L’image même de cette idée est illustrée dans le labyrinthe de glaces propre à la fête foraine. La position des miroirs représente parfaitement celle des plans : un frontal et deux latéraux obliques. C’est l’illustration visuelle du fait que si les miroirs se touchent, l’effet produit est que le spectateur perçoit toutes les images réfléchies, mais ne comprend que celle qu’il a sous les yeux, dans l’axe. Pour que notre regard ne se laisse pas tromper, il faut qu’il y ait séparation des miroirs. Comme on le voit à la porte d’entrée du labyrinthe où les miroirs ne se touchent plus, nous appréhendons alors l’espace sans problème. On peut même dire que c’est parce que les miroirs ne sont plus collatéraux, comme dans le labyrinthe, que l’espace devient lisible. Ce phénomène de non-communication des plans se poursuit lorsque le pickpocket épie Charlot, depuis les machines d’Edison, puis revient dans le plan de celui-ci (le voleur sort à gauche et rentre au milieu du cadre). De plus, la lumière des deux lieux n’est pas raccordée.

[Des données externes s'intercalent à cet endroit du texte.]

(** The keys that the route aggregates. *)
Definition sampleOf (estimate : Conn -> string -> string -> Reply Z) (client : Client)
    (config : RequestConfig) : list KeyMeta :=
  sr_keys (scanKeys estimate client (scanConfigOf config)).

(** A request with every field left out. *)
Definition emptyRequest : RequestConfig :=
  {| r_dbs := None; r_sampleLimit := None; r_scanCount := None;
     r_ttlBuckets := None; r_idleBuckets := None; r_sizeTopN := None |}.

(** * The sessions ([auth/session.ts])

    The session manager keeps its sessions in a [Map] and reads the clock
    and the random source of the platform.  Both are inputs of the
    embedding: [now n] is what the [n]-th call of [Date.now()] returns and
    [randomHex n] what the [n]-th call of [crypto.randomBytes(..).toString('hex')]
    returns; the state counts the calls.  The methods are embedded in a
    state monad over the map and the two counters.  A session object is
    reached through the map only, so a write to one of its fields is a
    write to the entry of its key. *)

Module Session.

Inductive RedisConnKind : Type := KStandalone | KCluster | KSentinel.

Record SentinelConfig := {
  s_name : string;
  s_hosts : list (string * Z);
  s_password : option string
}.

Record ConnectionProfile := {
  id : string;
  name : string;
  kind : RedisConnKind;
  host : option string;
  port : option Z;
  password : option string;
  tls : option bool;
  clusterHosts : option (list (string * Z));
  sentinel : option SentinelConfig;
  db : option Z;
  keyDelimiter : option string
}.

(** [connection.id = newId], and [{ ...connection }] with a new [id]. *)
Definition withId (newId : string) (c : ConnectionProfile) : ConnectionProfile :=
  {| id := newId; name := name c; kind := kind c; host := host c; port := port c;
     password := password c; tls := tls c; clusterHosts := clusterHosts c;
     sentinel := sentinel c; db := db c; keyDelimiter := keyDelimiter c |}.

(** The field [id] of a session is [session_id] here: a module has one
    projection of a name. *)
Record UserSession := {
  session_id : string;
  connections : list ConnectionProfile;
  createdAt : Z;
  lastActive : Z
}.

Record World := {
  sessions : list (string * UserSession);
  clockReads : nat;
  randomReads : nat
}.

Definition SESSION_TTL : Z := 24 * 60 * 60 * 1000.

(** [Map.prototype.delete]. *)
Definition delete (k : string) (m : list (string * UserSession)) : list (string * UserSession) :=
  filter (fun e => e.1 <> k) m.

Definition M (A : Type) : Type := World -> A * World.

Definition ret {A : Type} (a : A) : M A := fun w => (a, w).

Definition bind {A B : Type} (m : M A) (f : A -> M B) : M B :=
  fun w => let '(a, w1) := m w in f a w1.
(** A quantity of zero. *)
Lemma purchase_with_invalid_quantity_witness :
  ∃ code,
    handle sample_hasher (post_purchase 1 0 0) (one_event 5) =
      (mkResponse 400 (JErrors [FieldError "quantity" code]), one_event 5) ∧
    code = "min_value"%string.
Proof.
  destruct (purchase_with_invalid_quantity sample_hasher 1 0
              (mkRequest POST (Some alice) (mkPurchaseData (Parsed 0)))
              (one_event 5) (mkEvent "Gig" "2025-06-01" 5 0)
              eq_refl eq_refl eq_refl) as (code & Hresp & _ & Hcode).
  - intros q [= <-]. lia.
  - exists code. split; [exact Hresp | exact (Hcode 0 eq_refl)].
Defined.

(** X14: a [POST] purchase by a regular user is answered 201 only when
    the event exists, the quantity is an integer of at least one, and
    [tickets_sold + quantity <= total_tickets] holds of the stored
    event; and when these hold of an event with [0 <= tickets_sold] and
    [total_tickets <= 1073741823], whose counter therefore stays in
    every database column, it is answered 201. *)
Theorem purchase_acceptance mp id now req st :
  method req = POST →
  has_permission IsRegularUser req = true →
  (status (handle mp (ticket_purchase id now req) st).1 = 201 →
   ∃ row q,
     events st !! id = Some row ∧ pd_quantity (data req) = Parsed q ∧
     1 ≤ q ∧ tickets_sold row + q ≤ total_tickets row) ∧
  (∀ row q,
     events st !! id = Some row → pd_quantity (data req) = Parsed q →
     1 ≤ q → tickets_sold row + q ≤ total_tickets row →
     0 ≤ tickets_sold row → total_tickets row ≤ 1073741823 →
     status (handle mp (ticket_purchase id now req) st).1 = 201).
Proof.
  intros Hm Hperm. split.
  - handle_cases mp (ticket_purchase id now req) st; intros Hs;
      [contradiction|]. eauto 10.
  - intros row q Hrow Hq Hq1 Hle _ _.
    pose proof Hperm as Hperm'. cbn in Hperm'.
    apply andb_true_iff in Hperm' as [Ha Hr].
    unfold is_authenticated in Ha. unfold role_is in Hr.
    destruct (request_user req) as [u|] eqn:Hu; [| discriminate].
    apply String.eqb_eq in Hr.
    rewrite (purchase_accepted mp id now req st row q u) by assumption.
    reflexivity.
Qed.

(** Two of five tickets are granted. *)
Lemma purchase_acceptance_witness :
  status (handle sample_hasher (post_purchase 1 0 2) (one_event 5)).1 = 201.
Proof.
  apply (proj2 (purchase_acceptance sample_hasher 1 0
                  (mkRequest POST (Some alice) (mkPurchaseData (Parsed 2)))
                  (one_event 5) eq_refl eq_refl)
           (mkEvent "Gig" "2025-06-01" 5 0) 2); cbn; try reflexivity; lia.
Defined.

(** X15: a purchase answered 201 echoes the requested quantity, appends
    exactly one ticket -- the caller's key, the event's key, the
    requested quantity, the time of the request -- and touches nothing
    but the [tickets_sold] of the purchased event: its name, date and
    [total_tickets], every other event and every account stay as they
    were. *)
Theorem purchase_writes_one_ticket mp id now req st :
  status (handle mp (ticket_purchase id now req) st).1 = 201 →
  ∃ u q row row',
    request_user req = Some u ∧ pd_quantity (data req) = Parsed q ∧
    body (handle mp (ticket_purchase id now req) st).1 =
      JObj [("message", JStr "Ticket purchased successfully");
            ("ticket", JObj [("quantity", JInt q)])] ∧
    tickets (handle mp (ticket_purchase id now req) st).2
      = tickets st ++ [mkTicket u.1 id q now] ∧
    users (handle mp (ticket_purchase id now req) st).2 = users st ∧
    events st !! id = Some row ∧
    events (handle mp (ticket_purchase id now req) st).2 !! id = Some row' ∧
    name row' = name row ∧ date row' = date row ∧
    total_tickets row' = total_tickets row ∧
    ∀ k, k ≠ id →
      events (handle mp (ticket_purchase id now req) st).2 !! k
        = events st !! k.
Proof.
  handle_cases mp (ticket_purchase id now req) st; intros Hs;
    [contradiction|].
  exists u, q, row, (purchased q row). cbn [body tickets users events].
  rewrite lookup_insert_eq. repeat split; try assumption.
  intros k Hk. by rewrite lookup_insert_ne.
Qed.

(** [alice] buys two tickets at time 7. *)
Lemma purchase_writes_one_ticket_witness :
  ∃ u q,
    request_user (mkRequest POST (Some alice) (mkPurchaseData (Parsed 2)))
      = Some u ∧
    tickets (handle sample_hasher (post_purchase 1 7 2) (one_event 5)).2
      = tickets (one_event 5) ++ [mkTicket u.1 1 q 7].
Proof.
  destruct (purchase_writes_one_ticket sample_hasher 1 7
              (mkRequest POST (Some alice) (mkPurchaseData (Parsed 2)))
              (one_event 5) eq_refl)
    as (u & q & _ & _ & Hu & _ & _ & Ht & _).
  exists u, q. split; [exact Hu | exact Ht].
Defined.

(** ** Superusers *)

(** X16: [create_superuser] with a non-empty username that no account
    has stores exactly one new account, under a new key: role ['Admin'],
    active, staff and superuser, with the hash of the password; every
    other account, the events and the tickets stay as they were, and
    the account is admitted to [POST events/]. *)
Theorem create_superuser_stores_admin mp uname pw st :
  uname ≠ EmptyString →
  UserTable.exists_username uname (users st) = false →
  let account := mkUser uname (mp pw) "Admin" true true true in
  UserManager_create_superuser mp uname pw st =
    (inr (next_id (users st), account),
     mkDb (<[next_id (users st) := account]> (users st))
          (events st) (tickets st)) ∧
  users st !! next_id (users st) = None ∧
  ∀ d : EventData,
    check_permissions EventAPIView_permission_classes
      (mkRequest POST (Some (next_id (users st), account)) d) = None.
Proof.
  intros Hne Hfree account. split; [| split; [apply next_id_fresh | done]].
  unfold UserManager_create_superuser, UserManager_create_user,
    UserTable.save, User_save, bind, get_db, modify_db, ret, raise.
  destruct (String.eqb_spec uname EmptyString); [contradiction|].
  cbn [username]. rewrite Hfree. cbn.
  unfold set_users. cbn. rewrite insert_insert_eq. reflexivity.
Qed.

L’idée qui semble se dessiner ici est que chacun vit dans son cercle et ne peut aller dans le cercle de son voisin. Lorsque Charlot mange le gâteau du bébé, le comique vient d’ailleurs de la transgression de cette règle -et donc de sa mise en évidence. En croquant dans le beignet du petit enfant, Charlot passe la ligne imaginaire qui divise le cadre en deux moitiés, et sort de son cercle pour pénétrer, quelques courts instants, dans celui du bébé. Deux exemples semblent illustrer cette idée de cercles voisins. Le premier consiste dans la scène où le bourgeois détroussé entre dans le plan de Charlot : il entre « à reculons », il n’y a pas à proprement parler rencontre. Seraient-ils dans le même cadre, chacun reste dans son cercle ! Comme précédemment entre Charlot et le bébé, on peut imaginer une ligne médiane partageant le plan en deux moitiés. Le second exemple se situe lors du travelling-arrière filmant le pickpocket et Charlot, en train de courir « de concert ». Les trajectoires des deux individus forment de véritables cercles tangents qui se frôlent, mais ne se touchent jamais. Chacun sa course, chacun son policier. Là encore, l’effet comique de Charlot qui salue, avec son chapeau, son véritable « vis à vis » souligne cette idée de « chacun son cercle », en tentant quelque transgression par l’humour.

  Le Cirque (c) D.R.

Nous reviendrons bien évidemment sur la scène où Charlot se transforme en automate en la comparant aux attitudes provoquant le rire chez Henri Bergson. Cependant, on peut déjà noter ici quelques éléments ayant trait à la figure du cercle. L’hypothèse serait ici que le policier ne remarque pas que Charlot est un automate car, tout simplement, ces deux individus ne sont pas dans le même cercle. Le policier est dans le cercle des vivants et n’arrive à regarder que l’autre policier, aussi en vie que lui, qui sort du baraquement. Charlot, lui, est passé dans le monde des choses. Les policiers ne peuvent donc pas le voir. Ceci est corroboré par le moment où le policier est intrigué par l’automate-Charlot qui tape avec son gourdin sur l’automate-pickpocket. Ce plan du « policier regardant » est, en effet, aussi décontextualisé que les plans collatéraux que l’on a étudiés précédemment : rien, dans le cadre, ne permet d’identifier où se trouve le policier (on perd les lampadaires), et, une fois encore, dans le raccord-regard, on « casse l’axe ». Ce plan fonctionne comme une sorte d’Insert, de plan isolé. Par ailleurs, on ne retrouve ce même décalage que lorsque le directeur regarde Merna sur son cheval, pendant le numéro du cerceau, au début du film. Ce même raccord-regard légèrement faussé, quelque peu décalé, pourrait illustrer le fait que le personnage regarde, mais ne voit pas, ou plutôt que le regard lui-même est dévié. En effet, par ce premier regard du directeur sur sa fille, ce qu’il regarde, plus que sa fille, c’est l’objet de son désir. De même, l’acuité avec laquelle le policier scrute Charlot-automate traduit plus qu’un regard, la présence d’un doute dans celui-ci. Par contre, il est étonnant de constater que le pickpocket comprend immédiatement où est Charlot… contrairement au policier. Ce choix permet à Chaplin de ne pas s’enfermer dans une figure qu’il maîtrise parfaitement.